Of the lines in the data below, write out exactly those from the one holding "length residues = length (primes params) ->" through the one holding "intros k m r", both included.

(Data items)
****************************************

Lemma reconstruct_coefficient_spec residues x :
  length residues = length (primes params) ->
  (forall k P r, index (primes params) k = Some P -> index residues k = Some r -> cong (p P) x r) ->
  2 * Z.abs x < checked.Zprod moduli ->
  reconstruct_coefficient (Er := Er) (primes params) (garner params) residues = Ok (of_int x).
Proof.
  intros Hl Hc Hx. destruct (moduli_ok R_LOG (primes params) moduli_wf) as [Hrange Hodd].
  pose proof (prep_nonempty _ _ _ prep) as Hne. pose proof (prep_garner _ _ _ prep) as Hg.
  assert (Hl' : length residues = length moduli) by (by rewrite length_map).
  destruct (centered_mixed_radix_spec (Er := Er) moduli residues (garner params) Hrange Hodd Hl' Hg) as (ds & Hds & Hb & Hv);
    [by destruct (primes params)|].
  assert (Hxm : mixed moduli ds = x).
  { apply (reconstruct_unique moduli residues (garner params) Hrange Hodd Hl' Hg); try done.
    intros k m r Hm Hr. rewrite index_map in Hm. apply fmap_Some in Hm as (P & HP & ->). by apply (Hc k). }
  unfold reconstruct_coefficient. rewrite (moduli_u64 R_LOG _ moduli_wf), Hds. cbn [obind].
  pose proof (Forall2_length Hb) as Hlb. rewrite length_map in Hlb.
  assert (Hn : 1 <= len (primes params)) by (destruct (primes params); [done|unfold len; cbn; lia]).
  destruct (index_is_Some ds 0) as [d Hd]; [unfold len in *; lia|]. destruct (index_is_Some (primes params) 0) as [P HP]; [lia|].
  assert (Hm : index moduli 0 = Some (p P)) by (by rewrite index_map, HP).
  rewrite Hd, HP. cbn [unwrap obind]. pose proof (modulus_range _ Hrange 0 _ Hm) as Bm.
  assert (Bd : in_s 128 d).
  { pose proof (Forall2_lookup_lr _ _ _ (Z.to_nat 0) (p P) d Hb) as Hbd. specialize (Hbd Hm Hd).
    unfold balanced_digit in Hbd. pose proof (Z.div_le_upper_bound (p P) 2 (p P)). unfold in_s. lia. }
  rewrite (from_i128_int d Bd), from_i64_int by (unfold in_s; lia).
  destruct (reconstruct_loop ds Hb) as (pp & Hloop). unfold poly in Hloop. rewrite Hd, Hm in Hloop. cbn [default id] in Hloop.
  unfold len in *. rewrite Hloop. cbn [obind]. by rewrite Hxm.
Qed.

****************************************

- Problem solution -
  length residues = length (primes params) ->
  (forall k P r, index (primes params) k = Some P -> index residues k = Some r -> cong (p P) x r) ->
  2 * Z.abs x < checked.Zprod moduli ->
  reconstruct_coefficient (Er := Er) (primes params) (garner params) residues = Ok (of_int x).
Proof.
  intros Hl Hc Hx. destruct (moduli_ok R_LOG (primes params) moduli_wf) as [Hrange Hodd].
  pose proof (prep_nonempty _ _ _ prep) as Hne. pose proof (prep_garner _ _ _ prep) as Hg.
  assert (Hl' : length residues = length moduli) by (by rewrite length_map).
  destruct (centered_mixed_radix_spec (Er := Er) moduli residues (garner params) Hrange Hodd Hl' Hg) as (ds & Hds & Hb & Hv);
    [by destruct (primes params)|].
  assert (Hxm : mixed moduli ds = x).
  { apply (reconstruct_unique moduli residues (garner params) Hrange Hodd Hl' Hg); try done.
    intros k m r Hm Hr. rewrite index_map in Hm. apply fmap_Some in Hm as (P & HP & ->). by apply (Hc k). }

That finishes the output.